THE DATA

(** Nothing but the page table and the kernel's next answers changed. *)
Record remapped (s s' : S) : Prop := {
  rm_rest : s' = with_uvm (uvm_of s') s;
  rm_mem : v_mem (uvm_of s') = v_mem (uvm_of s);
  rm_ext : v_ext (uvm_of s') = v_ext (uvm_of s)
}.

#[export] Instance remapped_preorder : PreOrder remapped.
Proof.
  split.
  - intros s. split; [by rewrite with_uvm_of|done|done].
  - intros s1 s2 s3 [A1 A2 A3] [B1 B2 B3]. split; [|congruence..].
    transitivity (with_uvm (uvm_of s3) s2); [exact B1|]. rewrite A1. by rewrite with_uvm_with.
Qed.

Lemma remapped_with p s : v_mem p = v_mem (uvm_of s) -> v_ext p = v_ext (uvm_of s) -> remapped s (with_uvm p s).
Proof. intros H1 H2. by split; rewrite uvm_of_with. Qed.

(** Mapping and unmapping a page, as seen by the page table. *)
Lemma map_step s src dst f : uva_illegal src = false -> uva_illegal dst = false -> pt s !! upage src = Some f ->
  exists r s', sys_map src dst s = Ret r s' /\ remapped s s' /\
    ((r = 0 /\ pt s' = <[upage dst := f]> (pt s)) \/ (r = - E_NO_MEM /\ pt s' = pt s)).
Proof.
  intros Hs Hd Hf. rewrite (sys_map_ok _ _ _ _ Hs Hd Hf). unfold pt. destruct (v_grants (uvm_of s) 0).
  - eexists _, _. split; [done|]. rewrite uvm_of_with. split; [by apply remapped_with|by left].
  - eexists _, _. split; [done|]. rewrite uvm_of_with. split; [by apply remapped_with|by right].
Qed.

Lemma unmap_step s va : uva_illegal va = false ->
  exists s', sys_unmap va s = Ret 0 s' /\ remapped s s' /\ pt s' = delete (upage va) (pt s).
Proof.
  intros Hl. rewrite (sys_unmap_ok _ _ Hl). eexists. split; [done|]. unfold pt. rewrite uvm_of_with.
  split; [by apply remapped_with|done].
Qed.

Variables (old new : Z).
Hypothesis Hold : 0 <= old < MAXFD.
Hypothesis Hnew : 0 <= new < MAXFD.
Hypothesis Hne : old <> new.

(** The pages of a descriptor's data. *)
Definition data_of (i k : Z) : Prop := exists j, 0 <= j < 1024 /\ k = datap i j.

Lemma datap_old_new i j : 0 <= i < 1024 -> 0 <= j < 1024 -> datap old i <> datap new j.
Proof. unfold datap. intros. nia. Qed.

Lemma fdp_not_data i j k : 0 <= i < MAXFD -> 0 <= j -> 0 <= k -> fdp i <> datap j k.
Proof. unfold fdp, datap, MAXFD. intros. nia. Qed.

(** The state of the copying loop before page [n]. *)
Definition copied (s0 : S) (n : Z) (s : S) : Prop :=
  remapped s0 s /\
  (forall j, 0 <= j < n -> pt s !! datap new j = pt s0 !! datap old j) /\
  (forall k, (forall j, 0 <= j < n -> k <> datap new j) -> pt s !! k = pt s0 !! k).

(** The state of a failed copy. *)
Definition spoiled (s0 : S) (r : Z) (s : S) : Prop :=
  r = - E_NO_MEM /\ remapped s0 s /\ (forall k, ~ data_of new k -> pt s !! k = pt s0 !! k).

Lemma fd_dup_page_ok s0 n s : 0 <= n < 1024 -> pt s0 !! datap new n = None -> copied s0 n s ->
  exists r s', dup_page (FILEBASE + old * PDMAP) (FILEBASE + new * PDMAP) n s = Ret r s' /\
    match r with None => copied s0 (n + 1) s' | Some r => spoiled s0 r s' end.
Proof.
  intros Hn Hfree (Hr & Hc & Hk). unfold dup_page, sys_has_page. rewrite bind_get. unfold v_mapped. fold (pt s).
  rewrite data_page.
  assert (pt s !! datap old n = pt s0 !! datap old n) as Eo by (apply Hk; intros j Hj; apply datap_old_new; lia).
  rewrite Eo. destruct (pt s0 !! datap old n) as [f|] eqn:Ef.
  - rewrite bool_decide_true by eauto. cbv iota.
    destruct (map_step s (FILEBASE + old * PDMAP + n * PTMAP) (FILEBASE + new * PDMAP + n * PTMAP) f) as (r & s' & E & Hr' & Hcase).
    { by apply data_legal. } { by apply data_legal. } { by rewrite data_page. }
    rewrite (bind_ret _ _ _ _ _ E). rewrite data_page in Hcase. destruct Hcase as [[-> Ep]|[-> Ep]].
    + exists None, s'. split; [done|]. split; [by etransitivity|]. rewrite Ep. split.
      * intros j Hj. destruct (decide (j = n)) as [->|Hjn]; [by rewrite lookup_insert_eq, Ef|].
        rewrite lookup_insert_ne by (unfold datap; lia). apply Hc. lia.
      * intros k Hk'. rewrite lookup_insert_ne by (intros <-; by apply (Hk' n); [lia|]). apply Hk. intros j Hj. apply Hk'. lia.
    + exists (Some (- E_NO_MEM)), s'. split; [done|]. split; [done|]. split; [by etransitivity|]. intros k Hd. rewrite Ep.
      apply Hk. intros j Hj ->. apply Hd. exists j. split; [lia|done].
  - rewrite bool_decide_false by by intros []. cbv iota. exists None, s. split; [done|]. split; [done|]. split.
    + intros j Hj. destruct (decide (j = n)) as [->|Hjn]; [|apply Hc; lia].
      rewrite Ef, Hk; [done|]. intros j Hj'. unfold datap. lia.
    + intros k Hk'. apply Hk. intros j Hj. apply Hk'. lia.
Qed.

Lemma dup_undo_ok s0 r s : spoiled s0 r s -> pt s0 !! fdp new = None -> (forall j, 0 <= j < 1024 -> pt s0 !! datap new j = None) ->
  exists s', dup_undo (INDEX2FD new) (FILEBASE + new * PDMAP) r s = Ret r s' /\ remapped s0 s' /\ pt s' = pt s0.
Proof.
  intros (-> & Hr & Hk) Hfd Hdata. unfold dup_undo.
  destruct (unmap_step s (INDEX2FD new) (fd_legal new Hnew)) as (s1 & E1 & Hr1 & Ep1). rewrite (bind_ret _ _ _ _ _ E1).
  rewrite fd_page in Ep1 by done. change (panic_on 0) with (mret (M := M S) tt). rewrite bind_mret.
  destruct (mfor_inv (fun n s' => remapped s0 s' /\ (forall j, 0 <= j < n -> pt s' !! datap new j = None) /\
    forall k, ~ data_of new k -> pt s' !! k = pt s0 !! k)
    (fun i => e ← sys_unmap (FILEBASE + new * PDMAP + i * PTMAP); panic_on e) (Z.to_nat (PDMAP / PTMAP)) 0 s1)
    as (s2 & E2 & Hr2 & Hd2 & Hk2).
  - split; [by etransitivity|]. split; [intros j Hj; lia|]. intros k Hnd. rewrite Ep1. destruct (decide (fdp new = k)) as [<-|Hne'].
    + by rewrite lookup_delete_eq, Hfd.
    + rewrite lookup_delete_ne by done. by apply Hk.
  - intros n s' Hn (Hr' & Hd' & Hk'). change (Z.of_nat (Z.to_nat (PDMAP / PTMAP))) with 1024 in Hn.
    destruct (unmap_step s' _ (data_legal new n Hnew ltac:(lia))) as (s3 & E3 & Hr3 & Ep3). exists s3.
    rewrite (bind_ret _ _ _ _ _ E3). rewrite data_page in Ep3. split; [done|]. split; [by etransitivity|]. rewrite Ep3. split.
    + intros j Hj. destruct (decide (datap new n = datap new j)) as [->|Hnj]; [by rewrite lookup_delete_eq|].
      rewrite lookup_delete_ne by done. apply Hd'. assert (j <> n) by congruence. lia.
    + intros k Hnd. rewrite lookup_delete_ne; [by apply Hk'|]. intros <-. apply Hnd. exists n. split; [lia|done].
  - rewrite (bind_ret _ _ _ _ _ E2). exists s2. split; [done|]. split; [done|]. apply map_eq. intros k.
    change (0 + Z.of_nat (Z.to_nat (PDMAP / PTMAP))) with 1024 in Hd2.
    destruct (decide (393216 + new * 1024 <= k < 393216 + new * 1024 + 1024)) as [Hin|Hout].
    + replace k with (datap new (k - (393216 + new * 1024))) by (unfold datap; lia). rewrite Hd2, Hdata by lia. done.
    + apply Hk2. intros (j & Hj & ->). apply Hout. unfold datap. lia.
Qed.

TASK
Wherever the word "eexists" appears in the entries above, copy that line.

WRITTEN SOLUTION
  - eexists _, _. split; [done|]. rewrite uvm_of_with. split; [by apply remapped_with|by left].
  - eexists _, _. split; [done|]. rewrite uvm_of_with. split; [by apply remapped_with|by right].
  intros Hl. rewrite (sys_unmap_ok _ _ Hl). eexists. split; [done|]. unfold pt. rewrite uvm_of_with.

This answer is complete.